Penjelasannya sebagai berikut;
pertama,
pendekatan analisa sistem dakwah,
dengan pendekatan ini masalah-masalah dakwah yang kompleks dapat
dirumuskan, proses dakwah dapat diketahui alurnya, hasil-hasil dakwah
dapat diukur dan dianalisa, umpan balik kegiatan dakwah dapat dinilai
dan fungsi dakwah terhadap sistem kemasyarakatan (lingkungan) dapat
diketahui dan dianalisa. Demikian juga dampak perubahan dari sistem
politik terhadap sistem dakwah dapat di-identifikasi secara jelas. Oleh
karena itu metode ini tepat sekali untuk pengembangan konsep dan teori
dakwah dalam rangka pengembangan keilmuan dakwah. Sedangkan secara
praktis metode ini sangat bermanfaat bagi perumusan kebijakan dan
program dakwah Islam.
Kedua,
metode historis digunakan untuk melihat dakwah dalam
perspektif waktu; kemarin (masa lampau), kini dan yang akan datang.
Caranya adalah dengan menggunakan pendekatan subjek dan teritorial.
Pendekatan subjek diterapkan dengan cara melihat semua unsur dalam
sistem dakwah dalam perspektif waktu dan dibarengi dengan penjelasan
tempat dimana kejadiannya. Dengan cara yang demikian fenomena dakwah
dapat dipotret secara konprehensif dan utuh.

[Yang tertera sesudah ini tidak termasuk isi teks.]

(** * Icon bundle script: [build-icons.ts] and its CommonJS twin

    A shallow embedding of the two variants of the Iconify bundle script
    (the ES-module one, [src/plugins/iconify/build-icons.ts], which locates
    packages with [import.meta.resolve], and the CommonJS one, which uses
    [require.resolve]) together with the properties of its pipeline:
    grouping of icon references, loading of JSON icon sets, clean-up of SVG
    directories and emission of the stylesheet.

    The functions of [@iconify/utils], [@iconify/tools] and of Node that the
    script calls are not part of the repository.  They are taken as
    parameters (the classes [Iconify] and [Node]); where
    a property depends on what such a function does, its contract is a
    named hypothesis. *)

From Stdlib Require Import String Ascii List Bool Arith NArith Lia.
Import ListNotations.
Open Scope string_scope.
Open Scope list_scope.

(* ================================================================= *)
(** ** JavaScript values used by the script *)

Module Js.

(** An ordinary object used as a dictionary: its own properties, listed in
    property enumeration order (the order of [Object.keys] and of
    [for ... in]): array-index keys first, in ascending numeric order, then
    the other keys in creation order. *)
Definition Obj (V : Type) : Type := list (string * V).

Section Objects.
Context {V : Type}.

Fixpoint get (k : string) (o : Obj V) : option V :=
  match o with
  | [] => None
  | (k', v) :: o' => if k' =? k then Some v else get k o'
  end.

Definition keys (o : Obj V) : list string := map fst o.

Definition digit (c : ascii) : option N :=
  let n := N_of_ascii c in
  if ((48 <=? n) && (n <=? 57))%N then Some (n - 48)%N else None.

Fixpoint digits_value (acc : N) (s : string) : option N :=
  match s with
  | EmptyString => Some acc
  | String c s' =>
      match digit c with
      | Some d => digits_value (10 * acc + d)%N s'
      | None => None
      end
  end.

(** A key is an array index when it is the canonical decimal form of an
    integer below [2^32 - 1]. *)
Definition array_index (k : string) : option N :=
  match k with
  | EmptyString => None
  | String c rest =>
      if (Ascii.eqb c "0" && negb (rest =? ""))%bool then None
      else match digits_value 0 k with
           | Some n => if (n <? 4294967295)%N then Some n else None
           | None => None
           end
  end.

Fixpoint replace (k : string) (v : V) (o : Obj V) : Obj V :=
  match o with
  | [] => []
  | (k', v') :: o' =>
      if k' =? k then (k', v) :: o' else (k', v') :: replace k v o'
  end.

Fixpoint insert_index (i : N) (k : string) (v : V) (o : Obj V) : Obj V :=
  match o with
  | [] => [(k, v)]
  | (k', v') :: o' =>
      match array_index k' with
      | Some j =>
          if (j <? i)%N then (k', v') :: insert_index i k v o'
          else (k, v) :: o
      | None => (k, v) :: o
      end
  end.

(** [o[k] = v]: an existing property keeps its place, a new one is created
    at its place in enumeration order. *)
Definition set (k : string) (v : V) (o : Obj V) : Obj V :=
  match get k o with
  | Some _ => replace k v o
  | None =>
      match array_index k with
      | Some i => insert_index i k v o
      | None => o ++ [(k, v)]
      end
  end.

(** [delete o[k]]. *)
Fixpoint delete (k : string) (o : Obj V) : Obj V :=
  match o with
  | [] => []
  | (k', v) :: o' => if k' =? k then o' else (k', v) :: delete k o'
  end.

(** No property is listed twice. *)
Definition wf (o : Obj V) : Prop := NoDup (keys o).

End Objects.

(** [Array.prototype.includes] on an array of strings. *)
Definition includes (x : string) (l : list string) : bool :=
  existsb (String.eqb x) l.

(** The line feed of the literal ['\n']. *)
Definition LF : string := String (ascii_of_nat 10) EmptyString.

(** [Array.prototype.join] on an array of strings. *)
Fixpoint join (sep : string) (l : list string) : string :=
  match l with
  | [] => ""
  | [x] => x
  | x :: l' => (x ++ sep ++ join sep l')%string
  end.

End Js.

(** A thrown [Error] object, by its message. *)
Record Exn : Type := Error { message : string }.

(* ================================================================= *)
(** ** Types of [@iconify/types] and the configuration of the script *)

(** [IconifyIconName], as far as the script reads it. *)
Record IconifyIconName : Type := mkIconName {
  ref_prefix : string;
  ref_name : string
}.

(** [IconifyJSON], as far as the script reads it: the prefix and the icons,
    keyed by name.  [Icon] is the data of one icon ([IconifyIcon]). *)
Record IconifyJSON (Icon : Type) : Type := mkJSON {
  prefix : string;
  icons : Js.Obj Icon
}.
Arguments mkJSON {Icon}.
Arguments prefix {Icon}.
Arguments icons {Icon}.

Module CustomSVG.
Record t : Type := mk { dir : string; monotone : bool; prefix : string }.
End CustomSVG.

Module CustomJSON.
Record t : Type := mk { filename : string; icons : option (list string) }.
End CustomJSON.

(** An entry of [sources.json]: [string | BundleScriptCustomJSONConfig]. *)
Definition JSONSource : Type := (string + CustomJSON.t)%type.

Module BundleScriptConfig.
Record t : Type := mk {
  svg : option (list CustomSVG.t);
  icons : option (list string);
  json : option (list JSONSource)
}.
End BundleScriptConfig.

(** The options the script passes to [getIconsCSS] and [parseColors]. *)
Record IconCSSOptions : Type := { iconSelector : string }.

Record ParseColorsOptions (Color : Type) : Type := {
  defaultColor : string;
  callback : string -> string -> option Color -> string
}.
Arguments defaultColor {Color}.
Arguments callback {Color}.

(* ================================================================= *)
(** ** Effects: console, file system and exceptions *)

Inductive LogArg : Type :=
| LStr (s : string)
| LErr (e : Exn).

Inductive Event : Type :=
| Mkdir (dir : string)
| WriteFile (path data : string)
| ConsoleLog (args : list LogArg)
| ConsoleError (args : list LogArg).

(** A computation of the script: the events it performed, in order, and
    either the exception that ended it or its result. *)
Definition M (A : Type) : Type := (list Event * (Exn + A))%type.

Definition ret {A} (a : A) : M A := ([], inr a).

Definition bind {A B} (m : M A) (f : A -> M B) : M B :=
  match m with
  | (t, inl e) => (t, inl e)
  | (t, inr a) => let '(t', r) := f a in (t ++ t', r)
  end.

Definition throw {A} (e : Exn) : M A := ([], inl e).

Definition emit (ev : Event) : M unit := ([ev], inr tt).

(** A call that performs no event of its own: it returns or throws. *)
Definition lift {A} (r : Exn + A) : M A := ([], r).

(** [try { m } catch (err) { h err }] *)
Definition try_catch {A} (m : M A) (h : Exn -> M A) : M A :=
  match m with
  | (t, inl e) => let '(t', r) := h e in (t ++ t', r)
  | (t, inr a) => (t, inr a)
  end.

(** The outcome of a [try] block, handed to what follows it. *)
Definition attempt {A} (m : M A) : M (Exn + A) := (fst m, inr (snd m)).

Notation "x <- m ;; k" := (bind m (fun x => k))
  (at level 61, m at next level, right associativity).
Notation "m ;;; k" := (bind m (fun _ => k))
  (at level 61, right associativity).

(** A [for] loop over an array, threading the state it mutates. *)
Fixpoint for_each {A S} (l : list A) (body : S -> A -> M S) (s : S) : M S :=
  match l with
  | [] => ret s
  | a :: l' => s' <- body s a ;; for_each l' body s'
  end.

Definition events {A} (m : M A) : list Event := fst m.
Definition outcome {A} (m : M A) : Exn + A := snd m.

Definition is_write (ev : Event) : bool :=
  match ev with WriteFile _ _ => true | _ => false end.

(** The calls to [fs.writeFile] among the events. *)
Definition writes (t : list Event) : list Event := filter is_write t.

(* ================================================================= *)
(** ** The toolkit and the platform, as the script sees them *)

(** Modelled from the spec: the [IconSet] class of [@iconify/tools] is not
    part of the repository.  An icon set is a prefix and its entries keyed
    by name; an entry has a type (['icon'] for an icon) and the icon's
    data. *)
Record IconSet (Icon : Type) : Type := mkIconSet {
  set_prefix : string;
  entries : Js.Obj (string * Icon)
}.
Arguments mkIconSet {Icon}.
Arguments set_prefix {Icon}.
Arguments entries {Icon}.

(** The functions and types of [@iconify/utils] and [@iconify/tools] that the
    script uses.  [icon_toSVG] and [svg_getIcon] are the conversions between
    the data of an icon and an [SVG] instance that [IconSet.toSVG] and
    [IconSet.fromSVG] go through.  The functions that work on an [SVG]
    instance in place return the instance they leave, or throw. *)
Class Iconify : Type := {
  Icon : Type;
  SVG : Type;
  Color : Type;
  stringToIcon : string -> option IconifyIconName;
  getIcons : IconifyJSON Icon -> list string -> option (IconifyJSON Icon);
  getIconsCSS : IconifyJSON Icon -> list string -> IconCSSOptions -> string;
  isEmptyColor : Color -> bool;
  cleanupSVG : SVG -> Exn + SVG;
  parseColors : SVG -> ParseColorsOptions Color -> Exn + SVG;
  runSVGO : SVG -> Exn + SVG;
  importDirectory : string -> string -> Exn + IconSet Icon;
  icon_toSVG : Icon -> option SVG;
  svg_getIcon : SVG -> Icon
}.

(** Node: the file system, [JSON.parse] (on a file that holds an icon set),
    the two ways of locating a package file, and the path of the output,
    [join(dirname(fileURLToPath(import.meta.url)), 'icons.css')]. *)
Class Node (I : Iconify) : Type := {
  fs_readFile : string -> Exn + string;
  fs_mkdir : string -> Exn + unit;
  fs_writeFile : string -> string -> Exn + unit;
  JSON_parse : string -> Exn + IconifyJSON Icon;
  import_meta_resolve : string -> Exn + string;
  require_resolve : string -> Exn + string;
  fileURLToPath : string -> Exn + string;
  dirname : string -> string;
  target : string
}.

(* ================================================================= *)
(** ** [IconSet] *)

Module IconSetModel.
Section Methods.
Context {I : Iconify}.

(** Modelled from the spec: [IconSet.toSVG] of [@iconify/tools], the parsed
    SVG of the named icon, or [null] when it cannot be obtained. *)
Definition toSVG (iconSet : IconSet Icon) (name : string) : option SVG :=
  match Js.get name (entries iconSet) with
  | Some (_, icon) => icon_toSVG icon
  | None => None
  end.

(** Modelled from the spec: [IconSet.remove] of [@iconify/tools], which
    removes the named entry from the set. *)
Definition remove (name : string) (iconSet : IconSet Icon) : IconSet Icon :=
  mkIconSet (set_prefix iconSet) (Js.delete name (entries iconSet)).

(** Modelled from the spec: [IconSet.fromSVG] of [@iconify/tools], which
    writes the icon of an SVG instance into the set, keyed by name. *)
Definition fromSVG (name : string) (svg : SVG) (iconSet : IconSet Icon)
  : IconSet Icon :=
  mkIconSet (set_prefix iconSet)
            (Js.set name ("icon", svg_getIcon svg) (entries iconSet)).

Ketiga, metode reflektif, dalam hal ini bangunan logisnya; refleksi
pandangan dunia tauhid (sebagai paradigma) ke dalam prinsip
epistemologis, kemudian refleksi epistemologis ke dalam penyusunan
wawasan teoritik dan refleksi teoritik ke dalam proses pemahaman fakta
dakwah. Kegiatan reflektif ini sekaligus merupakan proses verifikasi
atas prinsip-prinsip serta serta konsep-konsep dasar dakwah. Hasil
kajian atas fakta dakwah yang dipandu dengan wawasan teoritik
degeneralisir dalam rangka mengabtraksikan temuan-temuan dalam fakta
dakwah dalam bentuk kerangka teoritik tentang dakwah sesuai dengan
spesifikasi dan lingkup objek yang dikaji. Hasilnya boleh jadi
memperkuat wawasan teori yang ada atau mervisi wawasan teori atau bahkan
menggugurkan teori yang ada.
Ke-empat, metode riset dakwah partisipatif. Objek kajian dakwah tidak
hanya memiliki sifat masa lalu, tapi juga –bahkan lebih banyak-
bersifat masa kini dan yang akan datang. Karena itu dakwah merupakan
fenomena aktual yang berinteraksi dengan aneka ragam sistem
kemasyarakatan, sains, dan teknologi. Setiap masalah dakwah tidak bisa
dikaji secara menyendiri dan dinetralisir kajiannya dengan aspek masalah
lainnya. Hal ini karena masalah dakwah bersifat multi dimensi dan
selalu bersentuhan dengan aneka realitas. Untuk keperluan pemahaman
sifat objek kajian yang demikian, maka sangat diperlukan pendekatan
empiris. Al- Qur’an ternyata berulangkali memerintahkan supaya manusia
meneliti secara empiris fenomena alam termasuk fenomena yang ada pada
diri manusia dan sejarah. Bahkan perintah pertama Allah SWT yang
disampaikan kepada nabi Muhammad SAW adalah supaya membaca (memahami)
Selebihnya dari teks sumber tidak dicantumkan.